━━ Data for analysis ━━

Lemma open_recv s a m :
  open_at me w s -> m_queues s !! a = Some m -> 0 < q_count m ->
  exists v s1, Null.core_call (Queue._dequeue_cs a) s = @Done Null.null_port _ (0, v) s1 tt /\
  exists b s2, Null.core_call (Queue.wake_one (tx_ring a)) s1 = @Done Null.null_port _ b s2 tt /\
    across me s s2 /\ open_at me w s2.
Proof.
  intros Hs E Hc. pose proof (open_queue_wf _ _ _ Hs E) as W. pose proof (open_run _ _ _ Hs) as R.
  unfold Null.core_call.
  eexists _, _. split; [by apply (exec_dequeue (PL := Null.null_port))|]. eexists _, _. split.
  { apply (exec_wake_pass (PL := Null.null_port) 0 [me] _ _ (PTx a));
      [by eapply inv_set_queue; [apply R|..]|by eapply queue_tx_some, kset_queue_lookup|done]. }
  apply (client_open s); [done|].
  apply (safe_krecv (SP := plain_switches) me s tt tt a m (open_client s Hs) E Hc). done.
Qed.

(** The length of an item is that of the items of the queue. *)
Definition fits (a : Z) (item : list Z) : Prop := w.2 !! a = Some (Z.of_nat (length item)).

Lemma fits_queue s a item :
  open_at me w s -> fits a item ->
  exists m, m_queues s !! a = Some m /\ Z.of_nat (length item) = item_size m.
Proof.
  unfold fits. intros [_ _ <-]. cbn. rewrite lookup_fmap. destruct (m_queues s !! a) as [m|]; [|done].
  intros [= <-]. by exists m.
Qed.

Lemma ok_prog_try_send a item : fits a item -> ok Open (Queue.hrt_queue_try_send a item).
Proof.
  intros Hf. unfold Queue.hrt_queue_try_send. apply ok_enter. intros s Hs.
  destruct (fits_queue s a item Hs Hf) as (m & E & Hl).
  destruct (Z.lt_ge_cases (q_count m) (capacity m)) as [Hc|Hc].
  - destruct (open_send s a m item Hs E Hc Hl) as (s1 & E1 & b & s2 & E2 & Ha & Ho).
    eapply ok_portless; [apply portless_enqueue|exact E1|]. cbn [Z.eqb].
    eapply ok_portless; [apply portless_wake|exact E2|].
    apply (ok_exit _ _ Open); [done|done|]. by apply ok_maybe_yield.
  - eapply ok_portless; [apply portless_enqueue|by apply (exec_enqueue_full (PL := Null.null_port) 0 s tt a m)|].
    apply (ok_exit _ _ Open); [apply across_refl|done|done].
Qed.

Lemma ok_prog_try_recv a : is_Some (w.2 !! a) -> ok Open (Queue.hrt_queue_try_recv a).
Proof.
  intros Hf. unfold Queue.hrt_queue_try_recv. apply ok_enter. intros s Hs.
  destruct (world_queue s a Hs Hf) as (m & E). pose proof (open_queue_wf _ _ _ Hs E) as W.
  destruct (decide (q_count m = 0)) as [Hc|Hc].
  - eapply ok_portless; [apply portless_dequeue|by apply (exec_dequeue_empty (PL := Null.null_port) 0 s tt a m)|].
    apply (ok_exit _ _ Open); [apply across_refl|done|done].
  - destruct (open_recv s a m Hs E) as (v & s1 & E1 & b & s2 & E2 & Ha & Ho); [destruct W; lia|].
    eapply ok_portless; [apply portless_dequeue|exact E1|]. cbn [fst Z.eqb].
    eapply ok_portless; [apply portless_wake|exact E2|].
    apply (ok_exit _ _ Open); [done|done|]. by apply ok_maybe_yield.
Qed.

(** Waiting in a queue of the queue. *)
Lemma ok_queue_wait {A} s pl (f : unit -> prog A) :
  (exists a, pl = PTx a \/ pl = PRx a) -> open_at me w s -> is_Some (rget (ring_of pl) s) ->
  ok Open (f tt) ->
  ok (Masked s s)
    (bind (Queue._wq_push (ring_of pl) (u8 me)) (fun _ =>
     bind (if is_null (hrt__tcb me) then skip
           else tcb_write (hrt__tcb me) (tcb_set_state HRT_BLOCKED)) (fun _ =>
     bind (call hrt_port_crit_exit) (fun _ =>
     bind (call hrt__pend_context_switch) (fun _ =>
     bind (call hrt_port_yield_to_scheduler) f))))).
Proof.
  intros Hpl Hs Hsome Hf. pose proof (open_run _ _ _ Hs) as R. destruct (open_tcb s Hs) as (tc & Htc & Hst).
  assert (Hb : place_state pl = HRT_BLOCKED) by (by destruct Hpl as [a [-> | ->]]).
  assert (Hr : ring_ok (ring_of pl) s) by (eapply ring_ok_exists; [apply R|done]).
  pose proof (running_room me s pl R) as Hroom. rewrite valid_u8 by done.
  destruct (open_block s pl tc Hs Htc Hb Hr) as [Ha Hp].
  { eapply obj_trans; [|by apply obj_same]. destruct Hpl as [a [-> | ->]]; [apply obj_tx_push|apply obj_rx_push]. }
  eapply ok_portless; [unfold Queue._wq_push; portless|by apply (exec_wq_push (PL := Null.null_port)); [apply _|..]|].
  rewrite (tcb_ptr me) by done. cbn [is_null]. rewrite <- (tcb_ptr me) by done.
  by apply (ok_block_hop Hme s pl tc).
Qed.

Lemma ok_prog_send a item : fits a item -> ok Open (Queue.hrt_queue_send a item).
Proof.
  intros Hf. split; [done|]. split; [|done]. unfold Queue.send_body.
  apply ok_bind; [by apply ok_prog_try_send|]. intros r. destruct (r =? 0); [done|].
  apply ok_current. apply ok_enter. intros s Hs. destruct (fits_queue s a item Hs Hf) as (m & E & Hl).
  eapply ok_m_reads; [by rewrite E|]. eapply ok_m_reads; [by rewrite E|].
  destruct (q_count m <? capacity m) eqn:Hc; btest.
  - destruct (open_send s a m item Hs E Hc Hl) as (s1 & E1 & b & s2 & E2 & Ha & Ho).
    eapply ok_portless; [apply portless_enqueue|exact E1|].
    eapply ok_portless; [apply portless_wake|exact E2|]. by apply (ok_exit _ _ Open).
  - apply (ok_queue_wait s (PTx a)); [exists a; by left|done|by eapply queue_tx_some|done].
Qed.

Lemma ok_prog_recv a : is_Some (w.2 !! a) -> ok Open (Queue.hrt_queue_recv a).
Proof.
  intros Hf. split; [done|]. split; [|done]. unfold Queue.recv_body.
  apply ok_bind; [by apply ok_prog_try_recv|]. intros r. destruct (r.1 =? 0); [done|].
  apply ok_current. apply ok_enter. intros s Hs. destruct (world_queue s a Hs Hf) as (m & E).
  pose proof (open_queue_wf _ _ _ Hs E) as W. eapply ok_m_reads; [by rewrite E|].
  destruct (Z.eqb_spec (q_count m) 0) as [Hc|Hc]; cbn [negb].
  - apply (ok_queue_wait s (PRx a)); [exists a; by right|done|by eapply queue_rx_some|done].
  - destruct (open_recv s a m Hs E) as (v & s1 & E1 & b & s2 & E2 & Ha & Ho); [destruct W; lia|].
    eapply ok_portless; [apply portless_dequeue|exact E1|].
    eapply ok_portless; [apply portless_wake|exact E2|]. by apply (ok_exit _ _ Open).
Qed.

━━━

Instructions to follow: Keeping every character as it is, restate the lines above that run from the line with "- eapply ok_portless; [apply portless_dequeue|by" through the line with "(** Waiting in a queue of the queue. *)", both included, and nothing else.

Reply to the exercise:
  - eapply ok_portless; [apply portless_dequeue|by apply (exec_dequeue_empty (PL := Null.null_port) 0 s tt a m)|].
    apply (ok_exit _ _ Open); [apply across_refl|done|done].
  - destruct (open_recv s a m Hs E) as (v & s1 & E1 & b & s2 & E2 & Ha & Ho); [destruct W; lia|].
    eapply ok_portless; [apply portless_dequeue|exact E1|]. cbn [fst Z.eqb].
    eapply ok_portless; [apply portless_wake|exact E2|].
    apply (ok_exit _ _ Open); [done|done|]. by apply ok_maybe_yield.
Qed.

(** Waiting in a queue of the queue. *)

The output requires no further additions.